Check every line of the data below for the word "eapply" and say how many have it, without further comment.

DATA FOR THIS TASK ->
━━━━

Lemma Handled_System w w' : SystemOk w → Handled w w' → SystemOk w'.
Proof.
  intros (HO & Ht & Hp) [H1 H2 H3 _]. split; [done|]. split; [|by rewrite H2]. intros t [?|?]%H3; [by apply Ht|done].
Qed.

Lemma ProcessMessage_ok closeDelay now m w : closeDelay ≤ 0 → ServerOk w → deliverable w m →
  safe (ProcessMessage fs closeDelay now m) w (λ _, Handled w).
Proof using Hfs.
  intros Hcd HO Hm. pose proof HO as [HI HW]. destruct m as [id|id|id name mode mvcc|id dbId|message|id prio modes|id|id message]; cbn in *.
  - destruct (HandleConnectionOpened_run w id HI Hm) as (w' & H & HI' & Hc & Hr & _). eapply safe_Ok; [exact H|].
    unfold rest in Hr. injection Hr as _ _ Et Ep. apply Handled_same; try done; [|by eapply insert_known].
    unfold HandleConnectionOpened, ClientConnected in H. rewrite (W_bind_step w_get _ w w w), bool_decide_eq_true_2 in H by done.
    injection H as <-. by apply QueueStep_same.
  - destruct Hm as [c Hc]. eapply safe_mono; [by apply (HandleConnectionClosed_ok closeDelay now w id c)|].
    intros [] w' (HI' & HQ & Hp & Ht & Hcl & c' & _). apply Handled_same; auto.
  - destruct Hm as [c Hc]. destruct (HandleDatabaseOpen_run fs closeDelay now w id c name mode mvcc Hfs HI Hc)
      as (r & dbId & w' & H & HI' & _ & HQ & Hp & Ht & Ho). eapply safe_Ok; [exact H|]. apply Handled_same; auto.
    unfold open_outcome in Ho. destruct r; try (destruct Ho as [-> _]; done). destruct Ho as (d & c' & Hc' & _). by eapply insert_known.
  - destruct Hm as [c Hc]. destruct (HandleDatabaseClose_run closeDelay now w id c dbId HI Hc) as (w' & H & HI' & HQ & Hp & Ht & r & _ & Ho).
    eapply safe_Ok; [exact H|]. apply Handled_same; auto. destruct (cl_hasTransaction c); [destruct Ho as [_ ->]; done|].
    destruct (GetDatabase c dbId); destruct Ho as [_ Hc']; [by eapply insert_known|by rewrite Hc'].
  - by apply HandleBlobsRead_ok.
  - destruct Hm as (c & Hc & Hl). destruct (HandleTransactionBegin_run w id c prio modes HI Hc Hl) as (w' & r & H & HI' & Hr & HQ & _ & Ho).
    eapply safe_Ok; [exact H|]. unfold rest in Hr. injection Hr as _ _ Et Ep. apply Handled_same; auto.
    destruct (cl_hasTransaction c); [destruct Ho as [_ ->]; done|]. destruct (forallb _ modes).
    + destruct Ho as [_ Hc']. by eapply insert_known.
    + destruct Ho as (_ & k & Hc'). by eapply insert_known.
  - destruct Hm as [c Hc]. eapply safe_mono; [by apply (HandleTransactionAbort_ok w id c)|]. intros [] w' He. by eapply ended_Handled.
  - destruct Hm as (c & Hc & Hm). by apply (HandleTransactionCommit_ok w id c).
Qed.

Lemma post_due_elem (now : nat → Z) (l : list (ScheduledTask ServerTask)) :
  let '(posted, remaining) := post_due now l in
  (∀ x, x ∈ posted → ∃ t, t ∈ l ∧ task t = x) ∧ (∀ t, t ∈ remaining → t ∈ l).
Proof using Type.
  pose proof (post_due_app now l) as H. destruct (post_due now l) as [posted remaining]. destruct H as (l1 & -> & -> & _).
  split; [|intros t Ht; apply elem_of_app; by right]. intros x (t & -> & Ht)%list_elem_of_fmap. exists t.
  split; [apply elem_of_app; by left|done].
Qed.
(* ===== verification/CommitCorrect.v ===== *)
(** What the server's handling of a commit promises as a whole. The validation accepts only
    modifications for which the client has write locks or which concern something the commit
    itself creates by advancing a next free id; the application turns the tree of every database
    of the commit into the updated one, under the next commit id, and touches no other database.
    The 32-bit range of all ids in the trees, which the first statement needs, is kept by commits. *)
From S2P Require Import Prelude Config FlatMap File FreeList Store Snapshot Tree StoreSpec CommitSpec.
From S2P Require Import CommitProps Messages Lock Scheduler World Ranges LockUtil LockTable Client LockProps.
From S2P Require Import ReleaseProps Reads Commits CommitTotal CommitCheck Server ReadProps AnswerProps Invariant ValidateOps ServerOps CommitOps.
From S2P Require Import ServerProps.

(** ** The ids of the trees stay in range *)

Definition cluster_ids (x : ACluster) : Prop := ∀ b y, (b, y) ∈ ac_blobs x → is_u32 b.
Definition segment_ids (g : ASegment) : Prop := is_u32 (as_next g) ∧ ∀ c x, (c, x) ∈ as_clusters g → is_u32 c ∧ cluster_ids x.

Lemma ids_ok_alt a : ids_ok a ↔ is_u32 (an_next a) ∧ ∀ s g, (s, g) ∈ an_segments a → is_u32 s ∧ segment_ids g.
Proof. done. Qed.

Lemma ReadId_u32 u : is_u32 (ReadId 4 u).
Proof.
  unfold ReadId, is_u32. pose proof (le_decode_bound (take 4 (ReadData u))). rewrite length_take in *.
  assert (2 ^ (8 * Z.of_nat (4 `min` length (ReadData u))) ≤ 2 ^ 32) by (apply Z.pow_le_mono_r; lia). lia.
Qed.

━━━━

YOUR SOLUTION ->
11